Prompt: Go through the entries below, tally each line that has the word "local", and give only the total.

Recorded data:
────────────────────────────────────────
(* ===== verification/EventRead.v ===== *)
(** * Reading the log

    [ListEvents] of [store/eventstore/read.go] against the log: a page is a piece of it. *)

From S2P Require Import Prelude GoStrings WakeupLease EventContract EventStore EventLog EventAppend EventHistory.
From stdpp Require Import sorting.

#[local] Instance seq_le_total : Total seq_le.
Proof. intros a b. unfold seq_le. lia. Qed.

#[local] Instance seq_le_trans : Transitive seq_le.
Proof. intros a b c. unfold seq_le. lia. Qed.

(** The events of a list have the sequences that follow [n]. *)
Lemma dense_sorted (l : list AgentEvent) n : (forall j e, l !! j = Some e -> fr_SourceSequence (ae_Frame e) = (n + Z.of_nat j)%Z) -> StronglySorted seq_le l.
Proof.
  revert n. induction l as [|e l IH]; intros n Hl; constructor.
  - apply (IH (n + 1)%Z). intros j e' Hj. rewrite (Hl (S j) e' Hj). lia.
  - apply Forall_lookup. intros j e' Hj. unfold seq_le. rewrite (Hl 0 e eq_refl), (Hl (S j) e' Hj). lia.
Qed.

Definition page_rows (t : tables) (k : skey) (after : Z) : list AgentEvent :=
  List.filter (fun e => bool_decide (frame_skey (ae_Frame e) = k) && (after <? fr_SourceSequence (ae_Frame e))%Z) (map_to_list (e_events t)).*2.

Lemma page_row t k after e : tables_ok t -> e ∈ page_rows t k after <-> exists n, (after < n)%Z /\ e_events t !! (k, n) = Some e /\ fr_SourceSequence (ae_Frame e) = n.
Proof.
  intros [HL _]. unfold page_rows. rewrite list_elem_of_In, filter_In, <- list_elem_of_In, list_elem_of_fmap, andb_true_iff, bool_decide_eq_true, Z.ltb_lt.
  assert (Hkey : forall k' n e', e_events t !! (k', n) = Some e' -> receiptKey (ae_Frame e') = (k', n)).
  { intros k' n e' He. destruct (event_row _ _ HL _ _ _ He) as (r & m & Hr & -> & _). apply (lo_receipt _ _ HL _ _ _ Hr). }
  split.
  - intros [([[k' n] e'] & -> & He%elem_of_map_to_list) [Hk Hn]]. cbn [snd] in *. pose proof (Hkey _ _ _ He) as Hke. unfold receiptKey in Hke. injection Hke as Hk1 Hk2.
    exists n. rewrite <- Hk, Hk1. by rewrite Hk2 in Hn.
  - intros (n & Hn & He & Hs). split; [exists ((k, n), e); split; [done | by apply elem_of_map_to_list]|]. pose proof (Hkey _ _ _ He) as Hke. unfold receiptKey in Hke.
    injection Hke as Hk1 _. split; [done | lia].
Qed.

Lemma page_rows_NoDup t k after : tables_ok t -> NoDup (page_rows t k after).
Proof.
  intros [HL _]. apply NoDup_ListNoDup, List.NoDup_filter, NoDup_ListNoDup. apply NoDup_fmap_2_strong; [|apply NoDup_map_to_list].
  intros [[k1 n1] e1] [[k2 n2] e2] H1%elem_of_map_to_list H2%elem_of_map_to_list Heq. cbn in Heq. subst e2.
  destruct (event_row _ _ HL _ _ _ H1) as (r1 & _ & Hr1 & -> & _). destruct (event_row _ _ HL _ _ _ H2) as (r2 & _ & Hr2 & Hf & _).
  destruct (lo_receipt _ _ HL _ _ _ Hr1) as [K1 _]. destruct (lo_receipt _ _ HL _ _ _ Hr2) as [K2 _]. injection Hf as Hf. rewrite Hf in K1. congruence.
Qed.

(** The rows of a page, in order, are the log from there on. *)
Lemma page_log t k after : tables_ok t -> (0 <= after)%Z -> merge_sort seq_le (page_rows t k after) = drop (Z.to_nat after) (log t k).
Proof.
  intros Hok Ha. assert (Hat : forall j e, drop (Z.to_nat after) (log t k) !! j = Some e -> fr_SourceSequence (ae_Frame e) = (after + 1 + Z.of_nat j)%Z).
  { intros j e. rewrite lookup_drop. intros He. destruct (log_lookup _ _ _ _ Hok He) as [Hk _]. unfold receiptKey in Hk. injection Hk as _ Hs. lia. }
  assert (Hin : forall e, e ∈ drop (Z.to_nat after) (log t k) <-> e ∈ page_rows t k after).
  { intros e. rewrite page_row by done. rewrite list_elem_of_lookup. split.
    - intros [j Hj]. pose proof (Hat _ _ Hj) as Hs. rewrite lookup_drop in Hj. destruct (log_lookup _ _ _ _ Hok Hj) as [_ He].
      exists (after + 1 + Z.of_nat j)%Z. split; [lia|]. split; [|done]. rewrite <- He. do 2 f_equal. lia.
    - intros (n & Hn & He & Hs). destruct (event_row _ _ (ok_logs _ Hok) _ _ _ He) as (r & m & _ & _ & Hm & Hnm).
      exists (Z.to_nat (n - 1 - after)). rewrite lookup_drop. unfold log. rewrite Hm. cbn [default id from_option]. unfold id.
      rewrite (log_upto_lookup _ _ _ _ _ (ok_logs _ Hok) Hm) by lia. rewrite <- He. do 2 f_equal. lia. }
  assert (Hinj : forall a b, a ∈ page_rows t k after -> b ∈ page_rows t k after -> fr_SourceSequence (ae_Frame a) = fr_SourceSequence (ae_Frame b) -> a = b).
  { intros a b. rewrite !page_row by done. intros (n & _ & H1 & H2) (n' & _ & H3 & H4) Heq. congruence. }
  apply (StronglySorted_unique_strong seq_le).
  - intros x y Hx Hy H1 H2. rewrite merge_sort_Permutation in Hx. rewrite Hin in Hy. apply Hinj; [done|done|]. unfold seq_le in *. lia.
  - apply StronglySorted_merge_sort; apply _.
  - by eapply dense_sorted.
  - rewrite merge_sort_Permutation. apply NoDup_Permutation; [by apply page_rows_NoDup| |by intros e; rewrite Hin].
    apply NoDup_alt. intros i j e Hi Hj. pose proof (Hat _ _ Hi). pose proof (Hat _ _ Hj). lia.
Qed.

Lemma events_of_rows_same `{EC : EventCodec} rows l : events_of_rows rows = Ok l -> l = rows.
Proof.
  revert l. induction rows as [|e rows IH]; intros l; cbn; [by intros [= <-]|]. intros H. go_ok. f_equal; [|by apply IH].
  match goal with H : agentEventFromRow _ = Ok _ |- _ => unfold agentEventFromRow in H; by go_ok end.
Qed.

(** A page of events is the piece of the log of the stream that begins after the given
    sequence and has at most the given length: after any history, a reader that goes on
    from the last sequence it has seen misses no event and sees none twice or out of
    order. *)
Theorem page_is_log_piece `{EC : EventCodec} `{EE : EventEnv} os i k after limit l s' :
  let s := (run_ops os (mkEDB no_rows i)).2 in
  ListEvents k after limit s = (Ok l, s') -> l = take (Z.to_nat limit) (drop (Z.to_nat after) (log (e_tables s) k)).
Proof.
  intros s Hl. assert (Hok : tables_ok (e_tables s)).
  { pose proof (run_ops_ok os (mkEDB no_rows i) empty_ok) as H. unfold s. destruct (run_ops os _) as [reports s0]. apply H. }
  unfold ListEvents, listEvents in Hl. unfold mbind, EM_bind, elift in Hl. destruct (validateSourceKey _ _ _); [|done].
  destruct (guard_err _ _) eqn:Hg; [|done]. apply guard_err_Ok in Hg. go_bool. unfold ListOrchestrationAgentEvents, query, stmt in Hl.
  destruct (fault _); [done|]. injection Hl as Hl _. apply events_of_rows_same in Hl. rewrite Hl. f_equal. by apply page_log.
Qed.
Definition preparation_refused (p : BindingPreparation) (next receipt : string) : bool :=
  receipt_rewritten p next receipt || negb (preparation_next (bp_State p) next) || (String.eqb next "finalized" && sql_blank receipt).

Definition resolve_preparation (p : BindingPreparation) (next receipt : string) : BindingPreparation :=
  mkPreparation (bp_PreparationID p) (bp_ReservationID p) (bp_IncarnationID p) (bp_AgentID p) (bp_IdentityKind p) (bp_PreparationGeneration p)
    (bp_ExpectedBindingVersion p) (bp_ExpectedIncarnationGeneration p) (bp_BindingDigest p) (bp_SourceFenceRef p) receipt next.

Definition UpdatePreparationState (next receipt id agent : string) (generation : Z) (expected : string) : Stmt nat := fun t =>
  let hit p := String.eqb (bp_PreparationID p) id && String.eqb (bp_AgentID p) agent && (bp_PreparationGeneration p =? generation)%Z && String.eqb (bp_State p) expected in
  if existsb (fun p => hit p && preparation_refused p next receipt) (it_preparations t) then Err SqlTrigger
  else Ok (length (List.filter hit (it_preparations t)),
           mkITables (it_reservations t) (it_incarnations t) ((fun p => if hit p then resolve_preparation p next receipt else p) <$> it_preparations t) (it_bindings t)).
Definition matchIncarnation (req : IncarnationRequest) (prior : Incarnation) : result error unit :=
  _ ← guard_err (iq_IncarnationGeneration req =? in_IncarnationGeneration prior)%Z Fence;
  guard_err (String.eqb (iq_IncarnationID req) (in_IncarnationID prior) && String.eqb (iq_ReservationID req) (in_ReservationID prior)
    && String.eqb (iq_AgentID req) (in_AgentID prior) && String.eqb (iq_IdentityKind req) (in_IdentityKind prior)
    && String.eqb (iq_ExternalIdentityRef req) (in_ExternalIdentityRef prior) && String.eqb (iq_ExternalEpoch req) (in_ExternalEpoch prior)
    && String.eqb (iq_SourceFenceRef req) (in_SourceFenceRef prior) && String.eqb (iq_IdentityDigest req) (in_IdentityDigest prior)) Conflict.

Definition replayIncarnation (prior : Incarnation) (req : IncarnationRequest) : IM Incarnation := _ ← ilift (matchIncarnation req prior); mret prior.

Definition getIncarnationByReservation (reservationID : string) : IM (option Incarnation) :=
  row ← query_opt "look up execution incarnation" (GetIncarnationRowByReservation reservationID);
  match row with None => mret None | Some row => result ← ilift (incarnationFromRow row); mret (Some result) end.

Definition loadReservationForIncarnation (req : IncarnationRequest) : IM Reservation :=
  row ← query "load incarnation reservation" (GetReservationRow (iq_ReservationID req)); ilift (reservationFromRow row).

Definition validateIncarnationReservation (reservation : Reservation) (req : IncarnationRequest) : result error unit :=
  guard_err (String.eqb (rs_AgentID reservation) (iq_AgentID req) && String.eqb (rs_IdentityKind reservation) (iq_IdentityKind req)
    && String.eqb (rs_SourceFenceRef reservation) (iq_SourceFenceRef req) && (0 <? rs_ReservationGeneration reservation)%Z && (0 <? iq_IncarnationGeneration req)%Z) Fence.

Definition incarnationReservationStateAllowed (state : string) : bool := str_in state ["reserved"; "claimed"; "identity_pending"].

Definition createIncarnationAndAdvance (row : Incarnation) (reservation : Reservation) : IM Incarnation :=
  _ ← iguard (incarnationReservationStateAllowed (rs_State reservation)) Fence;
  result ← ilift (incarnationFromRow row);
  _ ← advanceReservationState reservation "identity_pending";
  mret result.

Definition CreateIncarnation (req : IncarnationRequest) : IM Incarnation :=
  _ ← ilift (validateIncarnationIdentity req);
  reservation ← loadReservationForIncarnation req;
  prior ← getIncarnationByReservation (iq_ReservationID req);
  match prior with
  | Some prior => replayIncarnation prior req
  | None =>
    _ ← ilift (validateIncarnationReservation reservation req);
    row ← query_opt "create execution incarnation" (CreateIncarnationRow (incarnationParams req));
    match row with
    | Some row => createIncarnationAndAdvance row reservation
    | None =>
      prior ← getIncarnationByReservation (iq_ReservationID req);
      match prior with None => ifail Conflict | Some prior => replayIncarnation prior req end
    end
  end.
────────────────────────────────────────
Solution to this exercise: 2